──────── RECORDS SHOWN ────────

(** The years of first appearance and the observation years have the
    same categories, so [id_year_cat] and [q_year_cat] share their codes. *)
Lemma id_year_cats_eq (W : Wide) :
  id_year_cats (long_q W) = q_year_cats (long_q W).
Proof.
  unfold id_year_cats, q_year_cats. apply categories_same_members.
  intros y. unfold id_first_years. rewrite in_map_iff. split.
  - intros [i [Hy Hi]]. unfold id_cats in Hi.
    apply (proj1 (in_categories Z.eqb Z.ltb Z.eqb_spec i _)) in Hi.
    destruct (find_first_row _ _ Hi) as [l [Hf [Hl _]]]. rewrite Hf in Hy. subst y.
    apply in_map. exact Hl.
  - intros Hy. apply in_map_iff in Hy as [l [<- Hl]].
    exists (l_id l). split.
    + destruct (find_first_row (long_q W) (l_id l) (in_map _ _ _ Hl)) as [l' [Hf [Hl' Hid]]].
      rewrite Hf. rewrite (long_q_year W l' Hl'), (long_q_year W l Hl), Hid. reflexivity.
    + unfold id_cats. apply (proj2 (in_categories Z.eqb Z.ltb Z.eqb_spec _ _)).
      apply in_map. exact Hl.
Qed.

────────
──────── RECORDS SHOWN ────────

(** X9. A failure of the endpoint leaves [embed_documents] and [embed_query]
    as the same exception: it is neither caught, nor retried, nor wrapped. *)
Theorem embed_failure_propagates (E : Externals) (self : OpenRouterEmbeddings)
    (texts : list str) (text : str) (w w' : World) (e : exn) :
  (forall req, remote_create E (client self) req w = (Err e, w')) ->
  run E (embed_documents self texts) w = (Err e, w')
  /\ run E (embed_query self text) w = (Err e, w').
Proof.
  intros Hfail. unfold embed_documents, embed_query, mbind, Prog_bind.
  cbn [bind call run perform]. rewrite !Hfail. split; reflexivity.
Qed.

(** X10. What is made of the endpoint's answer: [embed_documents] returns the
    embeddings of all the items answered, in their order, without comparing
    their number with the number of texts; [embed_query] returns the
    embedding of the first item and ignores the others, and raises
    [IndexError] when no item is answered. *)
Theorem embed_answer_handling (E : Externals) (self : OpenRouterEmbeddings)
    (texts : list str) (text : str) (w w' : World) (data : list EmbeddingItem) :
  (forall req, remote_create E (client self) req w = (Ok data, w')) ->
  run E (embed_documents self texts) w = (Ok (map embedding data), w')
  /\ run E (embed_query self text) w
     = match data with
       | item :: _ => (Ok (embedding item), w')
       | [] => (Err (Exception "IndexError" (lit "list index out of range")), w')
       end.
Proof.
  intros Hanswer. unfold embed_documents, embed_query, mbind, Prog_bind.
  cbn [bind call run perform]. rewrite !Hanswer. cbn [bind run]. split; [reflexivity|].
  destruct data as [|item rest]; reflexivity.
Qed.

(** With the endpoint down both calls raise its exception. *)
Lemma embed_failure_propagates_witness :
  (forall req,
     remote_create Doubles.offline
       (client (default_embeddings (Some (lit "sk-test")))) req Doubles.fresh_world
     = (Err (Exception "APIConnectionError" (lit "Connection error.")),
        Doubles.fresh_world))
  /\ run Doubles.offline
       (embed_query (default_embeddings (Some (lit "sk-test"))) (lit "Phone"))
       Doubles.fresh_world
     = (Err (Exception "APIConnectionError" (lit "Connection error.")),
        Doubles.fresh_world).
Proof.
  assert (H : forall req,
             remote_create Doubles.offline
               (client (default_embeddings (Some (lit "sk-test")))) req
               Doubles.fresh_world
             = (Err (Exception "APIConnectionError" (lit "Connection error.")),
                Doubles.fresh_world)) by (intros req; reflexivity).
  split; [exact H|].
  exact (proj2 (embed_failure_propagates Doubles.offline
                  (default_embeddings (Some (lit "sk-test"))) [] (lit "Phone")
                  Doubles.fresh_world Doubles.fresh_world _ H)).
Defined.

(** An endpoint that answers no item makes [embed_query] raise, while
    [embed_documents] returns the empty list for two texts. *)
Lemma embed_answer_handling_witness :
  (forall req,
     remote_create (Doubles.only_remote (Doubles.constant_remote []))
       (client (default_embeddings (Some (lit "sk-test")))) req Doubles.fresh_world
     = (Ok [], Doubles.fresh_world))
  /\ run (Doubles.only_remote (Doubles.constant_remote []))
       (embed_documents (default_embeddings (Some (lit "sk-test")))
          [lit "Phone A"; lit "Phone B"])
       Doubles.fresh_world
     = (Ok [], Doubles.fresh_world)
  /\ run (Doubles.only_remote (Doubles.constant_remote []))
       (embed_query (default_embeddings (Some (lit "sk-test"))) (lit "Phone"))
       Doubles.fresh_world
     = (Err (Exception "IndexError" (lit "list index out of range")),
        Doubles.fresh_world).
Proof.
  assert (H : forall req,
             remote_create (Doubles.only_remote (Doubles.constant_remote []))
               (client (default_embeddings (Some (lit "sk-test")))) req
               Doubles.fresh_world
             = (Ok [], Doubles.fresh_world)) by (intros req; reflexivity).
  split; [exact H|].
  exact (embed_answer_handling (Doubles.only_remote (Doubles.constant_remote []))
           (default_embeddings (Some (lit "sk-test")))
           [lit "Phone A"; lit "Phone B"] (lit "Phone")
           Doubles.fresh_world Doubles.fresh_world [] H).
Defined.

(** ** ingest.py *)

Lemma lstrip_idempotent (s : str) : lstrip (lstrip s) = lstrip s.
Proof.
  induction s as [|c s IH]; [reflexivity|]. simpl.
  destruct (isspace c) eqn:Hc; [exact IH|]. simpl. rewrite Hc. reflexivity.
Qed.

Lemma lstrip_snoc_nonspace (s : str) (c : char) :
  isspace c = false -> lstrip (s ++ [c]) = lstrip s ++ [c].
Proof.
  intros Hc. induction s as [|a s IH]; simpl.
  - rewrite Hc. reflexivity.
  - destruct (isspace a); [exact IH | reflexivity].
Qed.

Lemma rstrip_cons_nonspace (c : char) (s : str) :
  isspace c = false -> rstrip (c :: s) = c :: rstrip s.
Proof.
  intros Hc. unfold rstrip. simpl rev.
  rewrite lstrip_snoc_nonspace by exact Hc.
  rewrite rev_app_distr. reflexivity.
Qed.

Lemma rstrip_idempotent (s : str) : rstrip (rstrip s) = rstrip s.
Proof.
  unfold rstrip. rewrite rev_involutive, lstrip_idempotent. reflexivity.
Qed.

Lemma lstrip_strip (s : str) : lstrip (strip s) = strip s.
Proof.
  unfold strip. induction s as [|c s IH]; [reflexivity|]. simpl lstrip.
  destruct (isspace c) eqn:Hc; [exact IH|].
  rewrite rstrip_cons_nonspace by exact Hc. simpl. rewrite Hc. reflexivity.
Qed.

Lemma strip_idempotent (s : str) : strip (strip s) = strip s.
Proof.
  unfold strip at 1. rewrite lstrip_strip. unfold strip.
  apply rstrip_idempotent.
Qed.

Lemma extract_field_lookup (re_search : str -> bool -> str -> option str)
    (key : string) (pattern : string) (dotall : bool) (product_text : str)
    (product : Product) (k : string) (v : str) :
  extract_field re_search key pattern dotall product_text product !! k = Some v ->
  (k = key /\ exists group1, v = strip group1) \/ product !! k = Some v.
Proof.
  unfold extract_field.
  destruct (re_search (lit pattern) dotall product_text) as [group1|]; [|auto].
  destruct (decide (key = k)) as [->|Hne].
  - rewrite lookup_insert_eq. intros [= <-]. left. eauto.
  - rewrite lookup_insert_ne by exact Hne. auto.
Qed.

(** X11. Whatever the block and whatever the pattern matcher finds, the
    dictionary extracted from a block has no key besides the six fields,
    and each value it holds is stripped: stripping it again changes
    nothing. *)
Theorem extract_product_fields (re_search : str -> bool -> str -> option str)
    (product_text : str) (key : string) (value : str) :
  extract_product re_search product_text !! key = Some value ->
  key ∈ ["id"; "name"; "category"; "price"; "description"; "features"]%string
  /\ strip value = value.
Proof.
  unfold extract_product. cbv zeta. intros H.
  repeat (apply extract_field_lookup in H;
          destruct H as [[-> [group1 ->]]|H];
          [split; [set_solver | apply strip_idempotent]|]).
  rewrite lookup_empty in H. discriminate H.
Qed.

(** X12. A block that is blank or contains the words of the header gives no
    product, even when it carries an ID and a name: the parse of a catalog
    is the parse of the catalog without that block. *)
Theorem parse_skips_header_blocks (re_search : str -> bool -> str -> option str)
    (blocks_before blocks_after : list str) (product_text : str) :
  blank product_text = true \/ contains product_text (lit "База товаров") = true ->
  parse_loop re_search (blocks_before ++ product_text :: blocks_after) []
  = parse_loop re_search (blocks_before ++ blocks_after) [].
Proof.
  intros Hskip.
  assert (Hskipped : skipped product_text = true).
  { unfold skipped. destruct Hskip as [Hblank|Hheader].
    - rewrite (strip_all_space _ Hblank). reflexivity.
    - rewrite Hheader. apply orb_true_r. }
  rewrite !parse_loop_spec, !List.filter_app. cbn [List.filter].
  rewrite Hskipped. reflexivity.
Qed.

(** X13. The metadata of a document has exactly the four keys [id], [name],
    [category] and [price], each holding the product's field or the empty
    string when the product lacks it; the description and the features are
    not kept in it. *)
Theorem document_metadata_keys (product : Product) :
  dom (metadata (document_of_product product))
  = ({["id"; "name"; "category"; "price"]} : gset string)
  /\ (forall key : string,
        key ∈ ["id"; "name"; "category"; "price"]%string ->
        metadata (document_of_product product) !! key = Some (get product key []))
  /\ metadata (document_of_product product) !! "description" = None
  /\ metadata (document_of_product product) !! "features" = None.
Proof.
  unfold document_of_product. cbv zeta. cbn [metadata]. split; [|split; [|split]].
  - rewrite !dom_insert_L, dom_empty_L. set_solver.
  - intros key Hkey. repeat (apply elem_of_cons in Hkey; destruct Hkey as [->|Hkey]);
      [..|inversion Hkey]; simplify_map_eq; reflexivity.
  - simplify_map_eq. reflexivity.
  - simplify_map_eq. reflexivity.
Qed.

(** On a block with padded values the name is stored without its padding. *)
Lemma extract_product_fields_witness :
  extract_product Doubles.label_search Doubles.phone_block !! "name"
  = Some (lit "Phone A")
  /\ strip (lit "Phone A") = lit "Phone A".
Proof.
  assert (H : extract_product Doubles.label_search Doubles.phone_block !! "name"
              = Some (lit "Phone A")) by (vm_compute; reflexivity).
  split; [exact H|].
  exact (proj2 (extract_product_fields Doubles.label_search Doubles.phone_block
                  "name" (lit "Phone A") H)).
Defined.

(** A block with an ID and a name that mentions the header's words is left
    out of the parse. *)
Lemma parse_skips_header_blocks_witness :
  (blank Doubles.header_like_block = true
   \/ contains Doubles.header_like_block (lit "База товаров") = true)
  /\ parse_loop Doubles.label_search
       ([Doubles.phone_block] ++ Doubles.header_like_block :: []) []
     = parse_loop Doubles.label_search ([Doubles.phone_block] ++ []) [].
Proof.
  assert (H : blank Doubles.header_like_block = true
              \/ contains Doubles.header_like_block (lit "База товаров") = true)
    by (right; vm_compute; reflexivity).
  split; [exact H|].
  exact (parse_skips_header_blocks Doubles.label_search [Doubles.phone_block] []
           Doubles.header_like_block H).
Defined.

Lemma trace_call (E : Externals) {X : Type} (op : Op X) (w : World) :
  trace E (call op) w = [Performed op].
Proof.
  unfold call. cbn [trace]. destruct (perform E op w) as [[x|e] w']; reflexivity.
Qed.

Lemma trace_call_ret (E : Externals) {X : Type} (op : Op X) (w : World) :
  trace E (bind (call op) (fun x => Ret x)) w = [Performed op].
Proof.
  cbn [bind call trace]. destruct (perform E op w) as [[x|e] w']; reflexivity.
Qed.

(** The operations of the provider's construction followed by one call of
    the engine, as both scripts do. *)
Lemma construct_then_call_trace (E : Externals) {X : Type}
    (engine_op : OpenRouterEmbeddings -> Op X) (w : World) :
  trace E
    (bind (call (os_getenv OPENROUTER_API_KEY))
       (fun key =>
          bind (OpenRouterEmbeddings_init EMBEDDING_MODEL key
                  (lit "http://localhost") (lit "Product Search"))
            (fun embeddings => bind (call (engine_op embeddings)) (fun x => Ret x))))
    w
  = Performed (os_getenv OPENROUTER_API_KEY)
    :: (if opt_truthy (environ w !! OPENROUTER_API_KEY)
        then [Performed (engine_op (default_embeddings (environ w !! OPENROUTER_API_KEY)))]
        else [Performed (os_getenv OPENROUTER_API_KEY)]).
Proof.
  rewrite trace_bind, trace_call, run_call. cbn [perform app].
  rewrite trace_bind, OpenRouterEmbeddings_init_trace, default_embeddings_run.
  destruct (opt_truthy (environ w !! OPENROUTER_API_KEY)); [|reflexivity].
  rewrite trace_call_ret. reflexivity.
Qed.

────────

WHAT YOU SHOULD DO:
Reproduce verbatim only the segment of the listing bounded by the line containing "- rewrite lookup_insert_eq." and the line containing "string when the", with both boundary lines included.

EXPECTED OUTPUT:
  - rewrite lookup_insert_eq. intros [= <-]. left. eauto.
  - rewrite lookup_insert_ne by exact Hne. auto.
Qed.

(** X11. Whatever the block and whatever the pattern matcher finds, the
    dictionary extracted from a block has no key besides the six fields,
    and each value it holds is stripped: stripping it again changes
    nothing. *)
Theorem extract_product_fields (re_search : str -> bool -> str -> option str)
    (product_text : str) (key : string) (value : str) :
  extract_product re_search product_text !! key = Some value ->
  key ∈ ["id"; "name"; "category"; "price"; "description"; "features"]%string
  /\ strip value = value.
Proof.
  unfold extract_product. cbv zeta. intros H.
  repeat (apply extract_field_lookup in H;
          destruct H as [[-> [group1 ->]]|H];
          [split; [set_solver | apply strip_idempotent]|]).
  rewrite lookup_empty in H. discriminate H.
Qed.

(** X12. A block that is blank or contains the words of the header gives no
    product, even when it carries an ID and a name: the parse of a catalog
    is the parse of the catalog without that block. *)
Theorem parse_skips_header_blocks (re_search : str -> bool -> str -> option str)
    (blocks_before blocks_after : list str) (product_text : str) :
  blank product_text = true \/ contains product_text (lit "База товаров") = true ->
  parse_loop re_search (blocks_before ++ product_text :: blocks_after) []
  = parse_loop re_search (blocks_before ++ blocks_after) [].
Proof.
  intros Hskip.
  assert (Hskipped : skipped product_text = true).
  { unfold skipped. destruct Hskip as [Hblank|Hheader].
    - rewrite (strip_all_space _ Hblank). reflexivity.
    - rewrite Hheader. apply orb_true_r. }
  rewrite !parse_loop_spec, !List.filter_app. cbn [List.filter].
  rewrite Hskipped. reflexivity.
Qed.

(** X13. The metadata of a document has exactly the four keys [id], [name],
    [category] and [price], each holding the product's field or the empty
    string when the product lacks it; the description and the features are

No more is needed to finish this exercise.